A l'appui de ses écritures, elle reconnaît que dans le cadre d’un démarchage à domicile, les époux [P] ont signé un bon de commande n°7423 le 18 janvier 2022 et, le même jour, un second bon n°7760 annulant et remplaçant le premier, pour la fourniture et la pose d’une pompe à chaleur composée de deux groupes extérieurs et de 6 diffuseurs pour un total de 20.900 €, que l’installation a été réalisée en début d’année 2022, que l’achat a été réglé comptant par chèque de 18.900 € encaissé le 22 février 2022, que les époux [P] soutiennent s’être rétractés en raison de dysfonctionnements sans avoir sollicité le service après-vente.
Elle conteste toute rétractation des époux [P] et fait valoir qu’ils font une mauvaise interprétation de l’article L.221-18 du code de la consommation qui fait courir le délai de rétractation à compter de la livraison des biens et non de la signature du contrat.
Elle soutient qu’elle a respecté ses obligations, les a informés de leur possibilité de rétractation et que ces derniers ne rapportent pas la preuve de cette rétractation dans le délai convenus, que les bordereaux ne sont pas accompagnés d’une lettre et que les bordereaux d’envoi et de réception ne sont pas produits alors que la charge de la preuve de leur rétractation pèse sur eux. Elle ajoute qu’elle n’a jamais été rendue destinataire des bordereaux de rétractation.
Subsidiairement, sur la demande de dommages-intérêts, elle conteste toute faute de sa part et se prévaut du respect de ses obligations et de la bonne exécution du contrat. Elle fait également valoir qu’il ne lui appartient pas de faire les frais de la décision des époux [P] de réaliser un investissement important de manière légère et irréfléchie.

Pour un plus ample exposé des moyens et prétentions des parties, le Tribunal, conformément à l’article 455 du Code de procédure civile, renvoie aux conclusions signifiées des parties.

DISCUSSION

1. Sur la qualité à agir de [J] [Z] épouse [P]
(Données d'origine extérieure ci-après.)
(* ===== verification/Inbox.v ===== *)
(** * The inbox, notifications and the worker pools of the server

    Models attic/internal/pkg/rainsd/{inbox,notification}.go and the reading half of
    switchboard.go.  [deliver] sorts the sections of a message into the queues; three
    goroutines take messages from the queues and start a handler for each, within limits set
    by the channels PrioW, NormalW and NotifyW.  The goroutines and handlers are a step
    relation on [Pool]: a step is one channel operation or one handler. *)

From S2P Require Import Prelude Cbor Keys Object Query BitArray BloomFilter Section Message Siglib SiglibFacts Containers LruCache Pointers ZoneCache ZoneCacheFacts AssertionCache NegAssertionCache ZoneKeyCache ConnectionCache PendingCaches CapabilityCache Server AssertionEngine QueryEngine Verify.
Local Open Scope Z_scope.

(** [strings.Split(s, sep)] for a one-character separator. *)
Fixpoint split_on (sep : Ascii.ascii) (s : string) : list string :=
  match s with
  | EmptyString => [""%string]
  | String c s' =>
      if Ascii.eqb c sep then ""%string :: split_on sep s'
      else match split_on sep s' with
           | [] => [String c EmptyString]
           | l :: ls => String c l :: ls
           end
  end.

Definition capabilityIsHash (capabilities : string) : bool := negb (HasPrefix capabilities "urn:").
Definition isZoneBlacklisted (zone : string) : bool := false.
Definition isIPBlacklisted (addr : Addr) : bool := false.

Section Inbox.
Context {CS : CborStream} {TG : TokenGen} {NW : Network} {OL : ObjLib} {CW : CborWriter} {CE : CborEncoder} {ED : Ed25519Lib}.
Context (stack : nat).
Abbreviation M := (serverM (CS:=CS)) (only parsing).

(** ** Incoming messages *)

Definition send_prio (ss : MsgSectionSender) : M () :=
  update (λ s, set_queues (mkQueues (Prio (queues s) ++ [ss]) (Normal (queues s)) (Notify (queues s))) s).
Definition send_notify (ss : MsgSectionSender) : M () :=
  update (λ s, set_queues (mkQueues (Prio (queues s)) (Normal (queues s)) (Notify (queues s) ++ [ss])) s).

(** The bodies of the two functions are comments. *)
Definition processCapability (caps : list string) (sender : Addr) (token : Token) : M () := mret ().
Definition addCapabilityAndRespond (sender : Addr) (caps : list string) : M () := mret ().

(** The loop over the content: queries and sections are collected, notifications queued. *)
Definition deliver_section (sender : Addr) (token : Token) (acc : list AnySection * list AnySection) (m : AnySection)
    : M (list AnySection * list AnySection) :=
  let '(queries, sections) := acc in
  match m with
  | SecQuery _ => mret (queries ++ [m], sections)
  | SecNotification _ => send_notify (mkMsgSectionSender sender [m] token);; mret (queries, sections)
  | _ =>
      w ← pure_or_panic (as_with_sig m);
      mret (queries, if negb (isZoneBlacklisted (With_GetSubjectZone w)) then sections ++ [m] else sections)
  end.

Definition deliver (msg : Message) (sender : Addr) : M () :=
  processCapability (mCapabilities msg) sender (mToken msg);;
  '(queries, sections) ← fold_each (deliver_section sender (mToken msg)) ([], []) (mContent msg);
  (if bool_decide (queries ≠ []) then send_normal (mkMsgSectionSender sender queries (mToken msg)) else mret ());;
  if bool_decide (sections ≠ []) then
    let mss := mkMsgSectionSender sender sections (mToken msg) in
    pending ← PendingKeys_ContainsToken (mToken msg);
    if pending : bool then send_prio mss else send_normal mss
  else mret ().

(** The messages read from a connection until reading fails. *)
Definition handleConnection (conn : Conn) (msgs : list Message) : M () :=
  for_each (λ msg, deliver msg (RemoteAddr conn)) msgs;;
  CloseAndRemoveConnection_M conn.

(** ** Notifications *)

Definition GetCapabilityList_M (addr : Addr) : M (option (list string)) :=
  on_cache ConnCache set_conns_cache (λ c, Ok (GetCapabilityList c addr)).
Definition AddCapabilityList_M (addr : Addr) (caps : list string) : M bool :=
  on_cache ConnCache set_conns_cache (λ c, Ok (AddCapabilityList c addr caps)).
Definition Capabilities_Get (hash : string) : M (option (list string)) :=
  on_cache Capabilities set_capabilities (λ c, Ok (Capability_Get c (bytes_of_string hash))).

(** The two lines that answer with the server's own capabilities. *)
Definition send_own_capabilities (sender : Addr) : M () :=
  addr ← gets (λ s, ServerAddress (config s));
  caps ← GetCapabilityList_M addr;
  sendCapability sender (default [] caps).

Definition forward_notification (notification : Notification) (serverError : bool) (ss : MsgSectionSender) : M () :=
  if serverError then sendNotificationMsg (mssToken ss) (mssSender ss) NTUnspecServerErr ""
  else sendNotificationMsg (mssToken ss) (mssSender ss) (nType notification) (nData notification).

Definition dropPendingSectionsAndQueries (token : Token) (notification : Notification) (serverError : bool) : M () :=
  '(ss, ok) ← PendingKeys_GetAndRemove token;
  (if ok : bool then forward_notification notification serverError ss else mret ());;
  sectionSenders ← PendingQueries_GetAndRemove token;
  for_each (forward_notification notification serverError) sectionSenders.

Definition notify (msgSender : MsgSectionSender) : M () :=
  sec0 ← pure_or_panic (at_index (mssSections msgSender) 0);
  match sec0 with
  | SecNotification sec =>
      let t := nType sec in
      let token := mssToken msgSender in
      let sender := mssSender msgSender in
      if t =? NTHeartbeat then mret ()
      else if t =? NTCapHashNotKnown then
        if bool_decide (nData sec = ""%string) then send_own_capabilities sender
        else if capabilityIsHash (nData sec) then
          caps ← Capabilities_Get (nData sec);
          match caps with
          | Some caps => _ ← AddCapabilityList_M sender caps; send_own_capabilities sender
          | None => sendNotificationMsg token sender NTCapHashNotKnown ""
          end
        else _ ← AddCapabilityList_M sender (split_on " " (nData sec)); send_own_capabilities sender
      else if t =? NTBadMessage then dropPendingSectionsAndQueries token sec true
      else if t =? NTRcvInconsistentMsg then dropPendingSectionsAndQueries token sec true
      else if t =? NTMsgTooLarge then mret ()
      else if t =? NTNoAssertionsExist then sendNotificationMsg token sender NTBadMessage ""
      else if t =? NTUnspecServerErr then dropPendingSectionsAndQueries token sec false
      else if t =? NTServerNotCapable then dropPendingSectionsAndQueries token sec false
      else if t =? NTNoAssertionAvail then dropPendingSectionsAndQueries token sec false
      else sendNotificationMsg token sender NTBadMessage "No matching notification type"
  | _ => panic "interface conversion"
  end.

(** ** Reapers *)

(** The five goroutines of [initReapers], each calling one method again and again. *)
Inductive Reaper := ReapZoneKeys | ReapPendingKeys | ReapAssertions | ReapNegAssertions | ReapPendingQueries.
Definition reap (now : Z) (r : Reaper) : M () :=
  match r with
  | ReapZoneKeys => on_cache ZoneKeys set_zone_keys (λ c, Ok (ZoneKeyImpl_RemoveExpiredKeys (unix now) c, ()))
  | ReapPendingKeys => on_cache PendingKeys set_pending_keys (λ c, Ok (PendingKey_RemoveExpiredValues (unix now) c, ()))
  | ReapAssertions => on_cache AssertionsCache set_assertions (λ c, Ok (AssertionImpl_RemoveExpiredValues (unix now) c, ()))
  | ReapNegAssertions => on_cache NegAssertions set_neg_assertions (λ c, Ok (NegAssertionImpl_RemoveExpiredValues (unix now) c, ()))
  | ReapPendingQueries =>
      on_cache PendingQueries set_pending_queries (λ c, c' ← PendingQuery_RemoveExpiredValues (unix now) c; Ok (c', ()))
  end.

(** ** Workers *)

(** A handler: [prioWorkerHandler] with its flag, [normalWorkerHandler] and
    [handleNotification] before their work, and handlers that have done it and wait to
    take an element from PrioW or NormalW. *)
Inductive Handler :=
| HPrio (msg : MsgSectionSender) (prioWorker : bool)
| HNormal (msg : MsgSectionSender)
| HNotify (msg : MsgSectionSender)
| HReleasePrio
| HReleaseNormal.

(** What is left of a handler when its work is done. *)
Definition after (h : Handler) : list Handler :=
  match h with
  | HPrio _ true => [HReleasePrio]        (* if prioWorker { <-s.queues.PrioW } *)
  | HPrio _ false => []
  | HNormal _ => [HReleaseNormal]         (* <-s.queues.NormalW *)
  | HNotify _ => [HReleaseNormal]         (* <-s.queues.NormalW *)
  | h => [h]
  end.

(** The channels that count workers hold [prioW], [normalW] and [notifyW] elements; the
    flags tell that a dispatching loop has put its element and waits for a message. *)
Record Pool := mkPool {
  server : Server;
  prioW : Z;
  normalW : Z;
  notifyW : Z;
  prioReady : bool;      (* workPrio waits on the Prio channel *)
  bothReady : bool;      (* workBoth looks at the Prio and Normal channels *)
  notifyReady : bool;    (* workNotification waits on the Notify channel *)
  running : list Handler;
  started : list Handler (* all handlers ever started *)
}.

Definition spawn (p : Pool) (s : Server) (h : Handler) (prio both notif : bool) : Pool :=
  mkPool s (prioW p) (normalW p) (notifyW p) prio both notif (running p ++ [h]) (started p ++ [h]).

(** [if msg.Sections != nil { s.verify(msg) }], and the same with [notify] *)
Definition work (now : Z) (h : Handler) : M () :=
  match h with
  | HPrio msg _ | HNormal msg => if bool_decide (mssSections msg ≠ []) then verify stack now msg else mret ()
  | HNotify msg => if bool_decide (mssSections msg ≠ []) then notify msg else mret ()
  | _ => mret ()
  end.

(** One step of the server: an arriving message, a reaper, a channel operation of one of the three
    loops, or the work or the last channel operation of a handler.  The steps that put an
    element on a worker channel wait for room, those that take one for an element. *)
Inductive step (p : Pool) : Pool → Prop :=
| step_deliver msg sender s :
    deliver msg sender (server p) = Ok (s, ()) →
    step p (mkPool s (prioW p) (normalW p) (notifyW p) (prioReady p) (bothReady p) (notifyReady p) (running p) (started p))
| step_reap now r s :
    reap now r (server p) = Ok (s, ()) →
    step p (mkPool s (prioW p) (normalW p) (notifyW p) (prioReady p) (bothReady p) (notifyReady p) (running p) (started p))
| step_prio_acquire :                       (* s.queues.PrioW <- struct{}{} *)
    prioReady p = false → prioW p < PrioWorkerCount (config (server p)) →
    step p (mkPool (server p) (prioW p + 1) (normalW p) (notifyW p) true (bothReady p) (notifyReady p) (running p) (started p))
| step_prio_take msg rest :                 (* msg := <-s.queues.Prio *)
    prioReady p = true → Prio (queues (server p)) = msg :: rest →
    step p (spawn p (set_queues (mkQueues rest (Normal (queues (server p))) (Notify (queues (server p)))) (server p))
              (HPrio msg true) false (bothReady p) (notifyReady p))
| step_both_acquire :                       (* s.queues.NormalW <- struct{}{} *)
    bothReady p = false → normalW p < NormalWorkerCount (config (server p)) →
    step p (mkPool (server p) (prioW p) (normalW p + 1) (notifyW p) (prioReady p) true (notifyReady p) (running p) (started p))
| step_both_prio msg rest :                 (* case msg := <-s.queues.Prio *)
    bothReady p = true → Prio (queues (server p)) = msg :: rest →
    step p (spawn p (set_queues (mkQueues rest (Normal (queues (server p))) (Notify (queues (server p)))) (server p))
              (HPrio msg false) (prioReady p) false (notifyReady p))
| step_both_normal msg rest :               (* case msg := <-s.queues.Normal *)
    bothReady p = true → Prio (queues (server p)) = [] → Normal (queues (server p)) = msg :: rest →
    step p (spawn p (set_queues (mkQueues (Prio (queues (server p))) rest (Notify (queues (server p)))) (server p))
              (HNormal msg) (prioReady p) false (notifyReady p))
| step_both_release :                       (* default: <-s.queues.NormalW *)
    bothReady p = true → Prio (queues (server p)) = [] → Normal (queues (server p)) = [] → 0 < normalW p →
    step p (mkPool (server p) (prioW p) (normalW p - 1) (notifyW p) (prioReady p) false (notifyReady p) (running p) (started p))
| step_notify_acquire :                     (* s.queues.NotifyW <- struct{}{} *)
    notifyReady p = false → notifyW p < NotificationWorkerCount (config (server p)) →
    step p (mkPool (server p) (prioW p) (normalW p) (notifyW p + 1) (prioReady p) (bothReady p) true (running p) (started p))
| step_notify_take msg rest :               (* msg := <-s.queues.Notify *)
    notifyReady p = true → Notify (queues (server p)) = msg :: rest →
    step p (spawn p (set_queues (mkQueues (Prio (queues (server p))) (Normal (queues (server p))) rest) (server p))
              (HNotify msg) (prioReady p) (bothReady p) false)
| step_work now h pre post s :              (* the work of a handler *)
    running p = pre ++ h :: post → work now h (server p) = Ok (s, ()) →
    step p (mkPool s (prioW p) (normalW p) (notifyW p) (prioReady p) (bothReady p) (notifyReady p)
              (pre ++ after h ++ post) (started p))
| step_release_prio pre post :              (* <-s.queues.PrioW *)
    running p = pre ++ HReleasePrio :: post → 0 < prioW p →
    step p (mkPool (server p) (prioW p - 1) (normalW p) (notifyW p) (prioReady p) (bothReady p) (notifyReady p)
              (pre ++ post) (started p))
| step_release_normal pre post :            (* <-s.queues.NormalW *)
    running p = pre ++ HReleaseNormal :: post → 0 < normalW p →
    step p (mkPool (server p) (prioW p) (normalW p - 1) (notifyW p) (prioReady p) (bothReady p) (notifyReady p)
              (pre ++ post) (started p)).

(** A server that has just been started. *)
Definition initial (p : Pool) : Prop :=
  prioW p = 0 ∧ normalW p = 0 ∧ notifyW p = 0 ∧ prioReady p = false ∧ bothReady p = false ∧ notifyReady p = false ∧
  running p = [] ∧ started p = [].
Inductive reachable : Pool → Prop :=
| reach_init p : initial p → reachable p
| reach_step p p' : reachable p → step p p' → reachable p'.
End Inbox.
Lemma verifySections_enters now ss b s s' :
  cache_inv (caches s) → verifySections now ss b s = Ok (s', ()) → ∃ keys, enters now s ss keys s s'.
Proof.
  intros I. unfold verifySections. intros (s1 & r & E1 & E)%run_bind.
  assert (∀ keys, enters now s ss keys s s1) as G1 by (intros; eapply enters_calm, E1; intros; apply collect_keys_grows).
  destruct r as [[keys miss]|]; [|injection E as <-; by exists ∅].
  case_bool_decide; [exists ∅; etrans; [apply G1|]; eapply enters_calm, E; intros; apply handleMissingKeys_grows|].
  apply run_bind in E as (s2 & mv & [= -> _] & E). apply run_bind in E as (s3 & r & [-> Ev]%run_pure & E).
  destruct r as [l|]; [|injection E as <-; by exists ∅]. exists keys. etrans; [apply G1|]. apply verifySignatures_sound in Ev.
  eapply assert_grows, E. cbn. intros w' Hw'. assert (admitted now s ss keys w') as Ha.
  { split.
    - intros id k Hk. destruct (collect_keys_keys _ _ _ _ _ _ _ _ _ I E1 id k Hk) as [Hk'|?]; [by apply elem_of_nil in Hk'|done].
    - apply list_elem_of_lookup in Hw' as [i Hi]. destruct (Forall2_lookup_r _ _ _ _ _ Ev Hi) as (sec & Hs & w & ? & ?).
      exists sec, w. split; [by eapply list_elem_of_lookup_2|done]. }
  split; [intros a Ha'; split; [by exists w'|]; intros k e He; by exists w', a|intros n Hn; by exists w'].
Qed.

Lemma verify_enters stack now ss s s' :
  cache_inv (caches s) → verify stack now ss s = Ok (s', ()) → ∃ keys, enters now s ss keys s s'.
Proof.
  intros I. unfold verify. intros (s0 & sec0 & [-> _]%run_pure & E)%run_bind.
  destruct sec0; try (exists ∅; eapply enters_calm, E; intros; respects; apply verifyQueries_grows);
    apply run_bind in E as (s1 & auths & [= -> _] & E); apply run_bind in E as (s2 & b & [-> _]%run_pure & E);
    apply run_bind in E as (s3 & pend & [= -> _] & E);
    (destruct (_ && _ && _); [injection E as <-; by exists ∅|by eapply verifySections_enters]).
Qed.
End Authentic.

(** ** Theorems *)

Section Theorems.
Context {CS : CborStream} {OL : ObjLib} {CW : CborWriter} {TG : TokenGen} {NW : Network}.
Context {CE : CborEncoder} {ED : Ed25519Lib}.
Implicit Types s : Server (CS:=CS).

(** C21: verification guards the caches.  After [verify] has handled a message, every
    assertion, negative section and public key that is new in the caches belongs to a
    section of this message that [CheckSectionSignatures] accepted, and every key it was
    checked under was held by the zone key cache, unexpired and usable for one of the
    signatures, for the zone and context of a section of this message.  The invariants of
    the caches are kept. *)
Theorem verify_caches_accepted stack now ss s s' :
  cache_inv (caches s) → verify stack now ss s = Ok (s', ()) →
  config s' = config s ∧ cache_inv (caches s') ∧ ∃ keys,
    (∀ a, has_assertion s' a → has_assertion s a ∨ ∃ w', admitted now s ss keys w' ∧ a ∈ section_assertions w') ∧
    (∀ n, has_neg s' n → has_neg s n ∨ ∃ w', admitted now s ss keys w' ∧ n ∈ section_negs w') ∧
    (∀ k e, has_key s' k e → has_key s k e ∨
       ∃ w' a, admitted now s ss keys w' ∧ a ∈ section_assertions w' ∧ (k, e) ∈ assertion_keys a).
Proof.
  intros I E. destruct (verify_enters stack now ss s s' I E) as (keys & [Hc _] & H). destruct (H I) as (I' & Ha & Hn & Hk).
  split_and!; [done..|]. by exists keys.
Qed.

(** A section without signatures, and without signatures in its content. *)
Definition unsigned (w : SigSection) : Prop :=
  match w with
  | WAssertion a => aSignatures a = []
  | WShard s => sSignatures s = [] ∧ Forall (λ a, aSignatures a = []) (sContent s)
  | WPshard s => pSignatures s = []
  | WZone z => zSignatures z = [] ∧ Forall (λ a, aSignatures a = []) (zContent z)
  end.

Lemma check_content_unsigned now keys maxVal content :
  Forall (λ a, aSignatures a = []) content → check_content now (Some keys) maxVal content = Ok (content, true).
Proof.
  induction 1 as [|a l Ha _ IH]; [done|]. cbn [check_content]. unfold Sigs. cbn. unfold Assertion_AllSigs. rewrite Ha.
  by rewrite IH.
Qed.

Lemma check_unsigned {S} {WS : WithSig S} now keys maxVal (s : S) :
  Sigs s = [] → checkSectionSignatures now s (Some keys) maxVal = Ok (s, true).
Proof. intros H. unfold checkSectionSignatures. by rewrite H. Qed.

Lemma unsigned_accepted now keys maxVal w :
  unsigned w → ∃ w', CheckSectionSignatures now w (Some keys) maxVal = Ok (w', true) ∧ With_Sigs w' RainsKeySpace = [] ∧
    (section_negs w = [] ↔ section_negs w' = []).
Proof.
  destruct w as [a|s|s|z]; cbn [unsigned CheckSectionSignatures].
  - intros E. rewrite check_unsigned by (unfold Sigs; cbn; by rewrite E). cbn. eexists. split; [done|].
    unfold Assertion_Sigs. cbn. by rewrite E.
  - intros [E Hc]. rewrite check_unsigned by (unfold Sigs; cbn; by rewrite E). cbn.
    rewrite check_content_unsigned by (do 2 apply Forall_fmap; by eapply Forall_impl). cbn. eexists. split; [done|].
    unfold Shard_Sigs. cbn. by rewrite E.
  - intros E. rewrite check_unsigned by (unfold Sigs; cbn; by rewrite E). cbn. eexists. split; [done|].
    unfold Pshard_Sigs. cbn. by rewrite E.
  - intros [E Hc]. rewrite check_unsigned by (unfold Sigs; cbn; by rewrite E). cbn.
    rewrite check_content_unsigned by (do 2 apply Forall_fmap; by eapply Forall_impl). cbn. eexists. split; [done|].
    unfold Zone_Sigs. cbn. by rewrite E.
Qed.

Lemma unsigned_needs_no_keys w : unsigned w → With_NeededKeys w ∅ = ∅.
Proof.
  assert (∀ l k, Forall (λ a, aSignatures a = []) l → foldl (λ acc a, Assertion_NeededKeys a acc) k l = k) as H.
  { intros l. induction l as [|a l IH]; intros k Hl; [done|]. apply Forall_cons_1 in Hl as [Ha Hl]. cbn.
    rewrite IH by done. unfold Assertion_NeededKeys. by rewrite Ha. }
  destruct w as [a|s|s|z]; cbn; unfold Assertion_NeededKeys, Shard_NeededKeys, Pshard_NeededKeys, Zone_NeededKeys;
    [intros ->|intros [-> ?]|intros ->|intros [-> ?]]; rewrite ?H; done.
Qed.

(** Signatures are only checked where there are some.  A caching resolver passes a
    consistent section without any signature straight to the engine, which files shards,
    pshards and zones whether they are signed or not: such a section denies the existence
    of names without proof. *)
Theorem unsigned_sections_pass stack now sender tok w s :
  unsigned w → With_IsConsistent w = true → contextInvalid (With_GetContext w) = false → Authorities (config s) = [] →
  ∃ w', With_Sigs w' RainsKeySpace = [] ∧ (section_negs w = [] ↔ section_negs w' = []) ∧
    verify stack now (mkMsgSectionSender sender [SigSection_section w] tok) s =
    assert (mkSectionWithSigSender sender [w'] tok) s.
Proof.
  intros Hu Hc Hx Ha. destruct (unsigned_accepted now ∅ (cfgMaxCacheValidity (config s)) w Hu) as (w' & Ev & Hs & Hn).
  exists w'. split_and!; [done|done|]. pose proof (unsigned_needs_no_keys w Hu) as Hk.
  assert (as_with_sig (SigSection_section w) = Ok w) as Hw by by destruct w.
  assert (verifySections now (mkMsgSectionSender sender [SigSection_section w] tok) false s =
          assert (mkSectionWithSigSender sender [w'] tok) s) as E.
  { unfold verifySections, mbind, serverM_bind. cbn [mssSections collect_keys]. unfold mbind, serverM_bind.
    rewrite Hw. cbn [pure_or_panic mbind outcome_bind]. rewrite Hc, Hx. cbn [negb].
    unfold publicKeysPresent. rewrite Hk, elements_empty.
    cbn -[CheckSectionSignatures assert as_with_sig]. rewrite Hw. cbn [mbind outcome_bind].
    rewrite bool_decide_false by (by intros H). by rewrite Ev. }
  unfold verify, gets, mbind, serverM_bind. rewrite <-E. cbn [mssSections].
  change (at_index [SigSection_section w] 0) with (Ok (SigSection_section w)).
  destruct w; cbn -[verifySections]; rewrite Ha; reflexivity.
Qed.

(** ** Expired queries *)

Definition live_query (now : Z) (q : QueryName) : Prop :=
  contextInvalid (qContext q) = false ∧ isQueryExpired now (qExpiration q) = false.
Definition expired_query (now : Z) (q : QueryName) : Prop :=
  contextInvalid (qContext q) = false ∧ isQueryExpired now (qExpiration q) = true.

(** A step of the loop that reads the query [q] at index [i]. *)
Lemma expire_queries_step now ss arr m i idx q s :
  arr !! i = Some (SecQuery q) → contextInvalid (qContext q) = false →
  expire_queries now ss arr m (i :: idx) s =
    if isQueryExpired now (qExpiration q) then
      if (i + 1 <=? m)%nat
      then expire_queries now ss (take i arr ++ drop (i + 1) (take m arr) ++ drop (m - 1) arr) (m - 1) idx s
      else Panic "slice bounds out of range"
    else expire_queries now ss arr m idx s.
Proof.
  intros Hi Hc. cbn [expire_queries]. unfold mbind, serverM_bind. rewrite Hi. cbn -[expire_queries]. unfold Query_GetContext.
  rewrite Hc. unfold Query_GetExpiration. destruct (isQueryExpired _ _); [|done]. by destruct (_ <=? _)%nat.
Qed.

Lemma expire_queries_live now ss l rest m i n idx s :
  Forall (live_query now) l → (i + n ≤ length l)%nat →
  expire_queries now ss (SecQuery <$> (l ++ rest)) m (seq i n ++ idx) s =
  expire_queries now ss (SecQuery <$> (l ++ rest)) m idx s.
Proof.
  intros Hl. revert i. induction n as [|n IH]; intros i Hn; [done|]. cbn [seq app].
  destruct (lookup_lt_is_Some_2 l i ltac:(lia)) as [q Hq]. rewrite Forall_lookup in Hl. destruct (Hl _ _ Hq) as [Hc He].
  rewrite (expire_queries_step _ _ _ _ _ _ q); [|by rewrite list_lookup_fmap, (lookup_app_l_Some _ _ _ _ Hq)|done].
  rewrite He. apply IH. lia.
Qed.

(** The state after a removal: the loop still sees as many elements, the last of them
    unchanged, but the slice is shorter. *)
Lemma expire_queries_trailing now ss (l : list QueryName) q i m s :
  Forall (λ q, contextInvalid (qContext q) = false) l → last l = Some q → isQueryExpired now (qExpiration q) = true →
  (i < length l)%nat → (m < length l)%nat →
  ∃ msg, expire_queries now ss (SecQuery <$> l) m (seq i (length l - i)) s = Panic msg.
Proof.
  intros Hc Hq He. remember (length l - i)%nat as n eqn:En. revert i m l Hc Hq En.
  induction n as [|n IH]; intros i m l Hc Hq En Hi Hm; [lia|]. cbn [seq].
  destruct (lookup_lt_is_Some_2 l i Hi) as [q' Hq']. pose proof Hc as Hc'. rewrite Forall_lookup in Hc'.
  rewrite (expire_queries_step _ _ _ _ _ _ q'); [|by rewrite list_lookup_fmap, Hq'|by eapply Hc'].
  destruct (decide (n = 0)%nat) as [->|Hn].
  - assert (i = pred (length l)) as -> by lia. rewrite <-last_lookup, Hq in Hq'. injection Hq' as <-. rewrite He.
    destruct (Nat.leb_spec (pred (length l) + 1) m); [lia|by eauto].
  - destruct (isQueryExpired now (qExpiration q')); [|apply IH; [done..|lia|lia|done]].
    destruct (Nat.leb_spec (i + 1) m) as [Hle|]; [|by eauto].
    set (l' := take i l ++ drop (i + 1) (take m l) ++ drop (m - 1) l).
    assert (take i (SecQuery <$> l) ++ drop (i + 1) (take m (SecQuery <$> l)) ++ drop (m - 1) (SecQuery <$> l) = SecQuery <$> l') as ->.
    { unfold l'. by rewrite !fmap_app, !fmap_drop, !fmap_take. }
    assert (length l' = length l) as Hlen.
    { unfold l'. rewrite !length_app, !length_drop, !length_take. lia. }
    assert (drop (m - 1) l ≠ []) as Hd by (intros H%(f_equal length); rewrite length_drop in H; cbn in H; lia).
    apply IH; try lia.
    + unfold l'. rewrite !Forall_app. split_and!; [by apply Forall_take|by apply Forall_drop, Forall_take|by apply Forall_drop].
    + unfold l'. rewrite !last_app. destruct (last (drop (m - 1) l)) eqn:Ed; [|by apply last_None in Ed].
      by rewrite <-Hq, <-(take_drop (m - 1) l), last_app, Ed.
Qed.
L’article 31 du code de procédure civile dispose que « l'action est ouverte à tous ceux qui ont un intérêt légitime au succès ou au rejet d'une prétention, sous réserve des cas dans lesquels la loi attribue le droit d'agir aux seules personnes qu'elle qualifie pour élever ou combattre une prétention, ou pour défendre un intérêt déterminé ».
L’article 32 précise que « est irrecevable toute prétention émise par ou contre une personne dépourvue du droit d'agir ».

En l’espèce, le tribunal remarque que seul [W] [P] a signé le contrat avec la SASU GLE CHAUFFAGE. [J] [Z] épouse [P] est un tiers à ce contrat. Elle n’a pas qualité à agir à l’encontre de la SASU GLE CHAUFFAGE.

2. Sur la rétractation de [W] [P]

L’article 1103 du code civil dispose que « les contrats légalement formés tiennent lieu de loi à ceux qui les ont faits ».
L’article 1104 précise que « les contrats doivent être négociés, formés et exécutés de bonne foi. 
Cette disposition est d'ordre public ».

Pour les contrats de démarchage à domicile, l’article L.221-18 de la code de la consommation dispose que « le consommateur dispose d'un délai de quatorze jours pour exercer son droit de rétractation d'un contrat conclu à distance, à la suite d'un démarchage téléphonique ou hors établissement, sans avoir à motiver sa décision ni à supporter d'autres coûts que ceux prévus aux articles L.221-23 à L.221-25.
Le délai mentionné au premier alinéa court à compter du jour : 
1° De la conclusion du contrat, pour les contrats de prestation de services et ceux mentionnés à l'article L.221-4 ;  
2° De la réception du bien par le consommateur ou un tiers, autre que le transporteur, désigné par lui, pour les contrats de vente de biens. Pour les contrats conclus hors établissement, le consommateur peut exercer son droit de rétractation à compter de la conclusion du contrat. 
Dans le cas d'une commande portant sur plusieurs biens livrés séparément ou dans le cas d'une commande d'un bien composé de lots ou de pièces multiples dont la livraison est échelonnée sur une période définie, le délai court à compter de la réception du dernier bien ou lot ou de la dernière pièce. 
Pour les contrats prévoyant la livraison régulière de biens pendant une période définie, le délai court à compter de la réception du premier bien ».
La charge de la preuve de la rétractation pèse sur le consommateur par application de l’article L.221-22 du code de la consommation.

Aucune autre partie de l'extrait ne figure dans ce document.